Keith empezó a sentir escalofríos.

—Tal vez era cierto que estaba cansada.

—¿Tan cansada como para no poder hablar conmigo? Nunca se había comportado así en los veinte años que la conozco.

Keith miró a su alrededor, impotente. En las dos últimas semanas había hecho todo lo posible por intentar recuperar a Reenie.

—Pobre Isabella —se lamentó su madre, sorbiendo por la nariz—. Y Angela, y Jennifer. ¿Cómo has permitido que ese trabajo se interponga entre tu familia y tú?

Parecía dispuesta a darle una bofetada. Y seguramente lo haría, si conociera el resto de la historia.

—Intenté avisarte —siguió ella—, Pero no me escuchaste. Diste por sentado que siempre tendrías a Reenie, y ahora la has perdido.

Empezó a llorar de nuevo, y Keith pensó brevemente en Liz. Si no podía salvar su primer matrimonio, tal vez pudiera salvar el segundo. Liz era una buena mujer. Y la echaba de menos. Pero, por mucho que la quisiera, a ella y a los niños, y por mucho que le gustara pasar la mitad de cada mes en Los Ángeles, no soportaba la idea de marcharse de Dundee para siempre. Igual que sabía que no podría abandonar a Reenie. Era una parte vital de su felicidad.

Siempre lo había sabido. Pero nunca había podido salir del atolladero que él mismo había creado. No cuando también quería a Liz, Mica y Christopher.

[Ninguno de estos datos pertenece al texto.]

(** A consumer that frees each packet before the next [pop] holds at most the
    packet popped last. While it holds that one, pushes fill the remaining
    slots and then drop the new frames. *)
Lemma sp_push_held_one cap f s g :
  sp_ok cap s -> sp_shut s = false -> sp_held s = {[sp_base s - 1 := g]} ->
  (sp_push cap f s).2 =
    if decide (Z.of_nat (length (sp_items s)) = cap - 1) then sp_reject s else sp_append f s.
Proof.
  intros Hok Hsh Hh.
  assert (sp_held s !! (sp_base s - 1) = Some g) as Hg by (rewrite Hh; apply lookup_singleton_eq).
  pose proof (ok_held _ _ Hok _ _ Hg) as Hw. unfold sp_next in Hw.
  unfold sp_push. rewrite Hsh. unfold sp_blocked, sp_next. case_decide as Hd.
  - rewrite Hd. replace (sp_base s + (cap - 1) - cap) with (sp_base s - 1) by lia. by rewrite Hg.
  - rewrite Hh, lookup_singleton_ne by lia. cbn. unfold sp_make_room, sp_full.
    by rewrite (proj2 (Z.leb_gt cap _)) by lia.
Qed.

Lemma sp_push_all_held cap fs s g :
  0 < cap -> sp_ok cap s -> sp_shut s = false -> sp_held s = {[sp_base s - 1 := g]} ->
  sp_items (sp_push_all cap fs s) =
    sp_items s ++ take (Z.to_nat (cap - 1) - length (sp_items s)) fs.
Proof.
  intros Hc. revert s. induction fs as [|f fs IH]; intros s Hok Hsh Hh.
  { cbn. by rewrite take_nil, app_nil_r. }
  cbn [sp_push_all fold_left]. fold (sp_push_all cap fs (sp_push cap f s).2).
  pose proof (sp_ok_push cap Hc f s Hok) as Hok'.
  rewrite (sp_push_held_one cap f s g Hok Hsh Hh) in *. case_decide as Hd.
  - rewrite IH by done. cbn.
    by replace (Z.to_nat (cap - 1) - length (sp_items s))%nat with 0%nat by lia.
  - rewrite IH by done. cbn.
    assert (sp_held s !! (sp_base s - 1) = Some g) as Hg by (rewrite Hh; apply lookup_singleton_eq).
    pose proof (ok_held _ _ Hok _ _ Hg) as Hw. unfold sp_next in Hw.
    replace (Z.to_nat (cap - 1) - length (sp_items s))%nat
      with (S (Z.to_nat (cap - 1) - length (sp_items s ++ [f]))) by (rewrite length_app; simpl; lia).
    by rewrite <- app_assoc.
Qed.

(** With no packet held, pushes keep the [cap] most recent frames. *)
Lemma sp_push_all_free cap fs s :
  0 < cap -> sp_ok cap s -> sp_shut s = false -> sp_held s = ∅ ->
  sp_items (sp_push_all cap fs s) =
    drop (length (sp_items s ++ fs) - Z.to_nat cap) (sp_items s ++ fs).
Proof.
  intros Hc. revert s. induction fs as [|f fs IH]; intros s Hok Hsh Hh.
  { cbn. rewrite app_nil_r. pose proof (ok_len _ _ Hok).
    by replace (length (sp_items s) - Z.to_nat cap)%nat with 0%nat by lia. }
  cbn [sp_push_all fold_left]. fold (sp_push_all cap fs (sp_push cap f s).2).
  pose proof (sp_ok_push cap Hc f s Hok) as Hok'. pose proof (ok_len _ _ Hok) as Hlen.
  assert (sp_blocked cap s = false) as Hb by (unfold sp_blocked; by rewrite Hh, lookup_empty).
  unfold sp_push in *. rewrite Hsh, Hb in *. cbn [snd] in *. unfold sp_make_room, sp_full in *.
  destruct (Z.leb_spec cap (Z.of_nat (length (sp_items s)))) as [Hf|Hf].
  - rewrite IH by done. cbn. destruct (sp_items s) as [|x xs] eqn:E; [simpl in *; lia|].
    cbn [tail app]. rewrite <- app_assoc. cbn [length app].
    replace (S (length (xs ++ f :: fs)) - Z.to_nat cap)%nat
      with (S (length (xs ++ f :: fs) - Z.to_nat cap)) by (rewrite length_app; simpl in *; lia).
    done.
  - rewrite IH by done. cbn. by rewrite <- app_assoc.
Qed.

—Lo he fastidiado todo —admitió.

Debió de parecer terriblemente abatido, porque su madre reaccionó al instante.

—Oh, cariño —dijo, poniéndole una mano sobre la suya—. Reza porque no sea demasiado tarde. Me pediste que me mantuviera al margen, pero… —sollozó—. Quizá sea hora de que me implique.

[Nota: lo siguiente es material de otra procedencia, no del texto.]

(* ===== verification/ThreadProps.v ===== *)
(** * Properties of the ring queue under every interleaving of its threads

    A simulation of the threads' steps by the abstract queue of RingSpec and what
    follows from it: no fault, no race, stable packets, no lost wakeup. *)

From S2P Require Import Prelude Bytes RingQueue RingSpec RingRefine RingProps RingThreads.

Lemma init_rel bo q :
  ring_rep bo q sp_empty ->
  sys_rel bo (capacity_ q) (max_frame_size_ q) (slot_stride_ q) (sys_init q) sp_empty.
Proof.
  intros R. constructor; [done | done | done|]. exists []. split_and!; [done | constructor|].
  intros t f. cbn. rewrite lookup_empty. set_solver.
Qed.

Lemma run_rel bo q tr b :
  ring_rep bo q sp_empty -> run bo (sys_init q) tr b ->
  exists s, sys_rel bo (capacity_ q) (max_frame_size_ q) (slot_stride_ q) b s /\
    spec_run (capacity_ q) sp_empty tr s.
Proof. intros R Hrun. eapply simulation_run; [done|]. by apply init_rel. Qed.

Section View.
Context (bo : byte_order) (cap max stride : Z).
#[local] Abbreviation rel := (sys_rel bo cap max stride).

(** What the relation says about an outstanding packet. *)
Lemma rel_packet a s p :
  rel a s -> p ∈ in_flight (sy_network a) ++ sy_packets a ->
  exists t f, p = held_packet cap stride t f /\ sp_held s !! t = Some f.
Proof.
  intros [_ _ _ (tfs & E & _ & Hin)] Hp. rewrite E in Hp.
  apply list_elem_of_fmap in Hp as ([t f] & -> & Hp). exists t, f. split; [done|]. by apply Hin.
Qed.

Lemma lag_static pc q :
  capacity_ (lag pc q) = capacity_ q /\ slot_stride_ (lag pc q) = slot_stride_ q /\
  mmap_base_ (lag pc q) = mmap_base_ q /\ slot_in_use_ (lag pc q) = slot_in_use_ q /\
  head_ (lag pc q) = head_ q.
Proof. by destruct pc. Qed.

(** A held ticket's packet shows its frame. *)
Lemma rel_shows a s t f :
  rel a s -> sp_held s !! t = Some f ->
  packet_frame (sy_q a) (held_packet cap stride t f) = Some f.
Proof.
  intros [(Hc & Hm & Hs) _ Hr _] Hh.
  destruct (capture_rel_view bo cap max _ _ _ Hr) as (s1 & R1 & Hh1). rewrite <- Hh1 in Hh.
  assert (sp_live s1 t = Some f) as Hl.
  { unfold sp_live. pose proof (ok_held _ _ (rep_ok _ _ _ R1) _ _ Hh) as Hw.
    by rewrite decide_False by lia. }
  pose proof (rep_packet_frame bo _ s1 t f R1 Hl) as Hp.
  destruct (lag_static (sy_capture a) (sy_q a)) as (L1 & L2 & L3 & _).
  unfold packet_frame, packet_bytes, packet_of, held_packet in *. cbn in *.
  by rewrite L1, L2, L3, Hc, Hs in Hp.
Qed.

Lemma packet_frame_bytes q p f : packet_frame q p = Some f -> packet_bytes q p = Some (f_data f).
Proof. unfold packet_frame. intros H. by simplify_bind H. Qed.
End View.

(** ** Traces *)

Definition accepted_of (e : event) : option frame :=
  match e with EPush f true => Some f | _ => None end.
Definition popped_of (e : event) : option frame :=
  match e with EPop f => Some f | _ => None end.

(** The frames that pushes accepted, and those that pops returned, in order. *)
Definition accepted (tr : list event) : list frame := omap accepted_of tr.
Definition popped (tr : list event) : list frame := omap popped_of tr.

(** The queue is a suffix of what was accepted; what was popped is a
    subsequence of the rest. *)
Definition fifo_inv (tr : list event) (s : spec) : Prop :=
  0 <= sp_base s /\
  (Z.to_nat (sp_base s) <= length (accepted tr))%nat /\
  sp_items s = drop (Z.to_nat (sp_base s)) (accepted tr) /\
  popped tr `sublist_of` take (Z.to_nat (sp_base s)) (accepted tr).

Lemma omap_snoc {A B} (g : A -> option B) l x :
  omap g (l ++ [x]) = omap g l ++ (match g x with Some y => [y] | None => [] end).
Proof. rewrite omap_app. cbn. by destruct (g x). Qed.

Lemma drop_S_tail {A} n (l : list A) : drop (S n) l = tail (drop n l).
Proof. revert n. induction l as [|x l IH]; intros [|n]; cbn; done. Qed.

Lemma fifo_append tr s f cap :
  fifo_inv tr s -> 0 < cap -> sp_ok cap s ->
  fifo_inv (tr ++ [EPush f true]) (sp_append f (sp_make_room cap s)).
Proof.
  intros (Hb & Hle & Hi & Hp) Hc Hok. unfold fifo_inv, accepted, popped. rewrite !omap_snoc. cbn.
  fold (accepted tr) (popped tr). rewrite app_nil_r. unfold sp_make_room.
  destruct (sp_full cap s) eqn:Hf; cbn.
  - pose proof (sp_full_length cap s Hf Hok) as Hl. rewrite Hi, length_drop in Hl.
    replace (Z.to_nat (sp_base s + 1)) with (S (Z.to_nat (sp_base s))) by lia.
    split_and!; [lia | rewrite length_app; lia | |].
    + rewrite drop_app_le by lia. by rewrite drop_S_tail, Hi.
    + rewrite take_app_le by lia. rewrite <- Nat.add_1_r, <- take_take_drop.
      by apply sublist_inserts_r.
  - rewrite drop_app_le, take_app_le by lia. rewrite <- Hi.
    split_and!; [lia | rewrite length_app; lia | done | done].
Qed.

Lemma fifo_step cap tr s e s' :
  0 < cap -> sp_ok cap s -> spec_step cap s e s' -> fifo_inv tr s -> fifo_inv (tr ++ [e]) s'.
Proof.
  intros Hc Hok Hs Hi. destruct Hs as [f s|t f s s' Ht|t f s Hh|s].
  - pose proof (fifo_append tr s f cap Hi Hc Hok) as Ha. unfold sp_push.
    destruct (sp_shut s), (sp_blocked cap s); cbn; try done;
      unfold fifo_inv, accepted, popped in *; rewrite !omap_snoc; cbn; by rewrite !app_nil_r.
  - destruct Hi as (Hb & Hle & Hi & Hp). unfold sp_take in Ht.
    destruct (sp_items s) as [|g gs] eqn:E; [done|]. injection Ht as <- <- <-.
    unfold fifo_inv, accepted, popped. rewrite !omap_snoc. cbn. rewrite app_nil_r.
    fold (accepted tr) (popped tr).
    replace (Z.to_nat (sp_base s + 1)) with (S (Z.to_nat (sp_base s))) by lia.
    assert (accepted tr !! Z.to_nat (sp_base s) = Some g) as Hg.
    { rewrite <- (Nat.add_0_r (Z.to_nat (sp_base s))), <- lookup_drop. by rewrite <- Hi. }
    pose proof (lookup_lt_Some _ _ _ Hg). split_and!; [lia | lia | |].
    + by rewrite drop_S_tail, <- Hi.
    + rewrite (take_S_r _ _ _ Hg). by apply sublist_app.
  - unfold fifo_inv, accepted, popped in *. rewrite !omap_snoc. cbn. by rewrite !app_nil_r.
  - unfold fifo_inv, accepted, popped in *. rewrite !omap_snoc. cbn. by rewrite !app_nil_r.
Qed.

Keith sabía que a Reenie no le haría mucha gracia. Pero siempre había estado muy unida a su familia. Tal vez un poco de presión de los O'Connell inclinara la balanza a favor de Keith.

—De acuerdo —aceptó—. Dile que lo siento. Y que la quiero.

Su madre asintió.

—Se lo diré. Y le recordaré lo que es mejor para las niñas. Seguro que atiende a razones.

—Tiene que hacerlo —dijo él. No podía imaginarse otra posibilidad.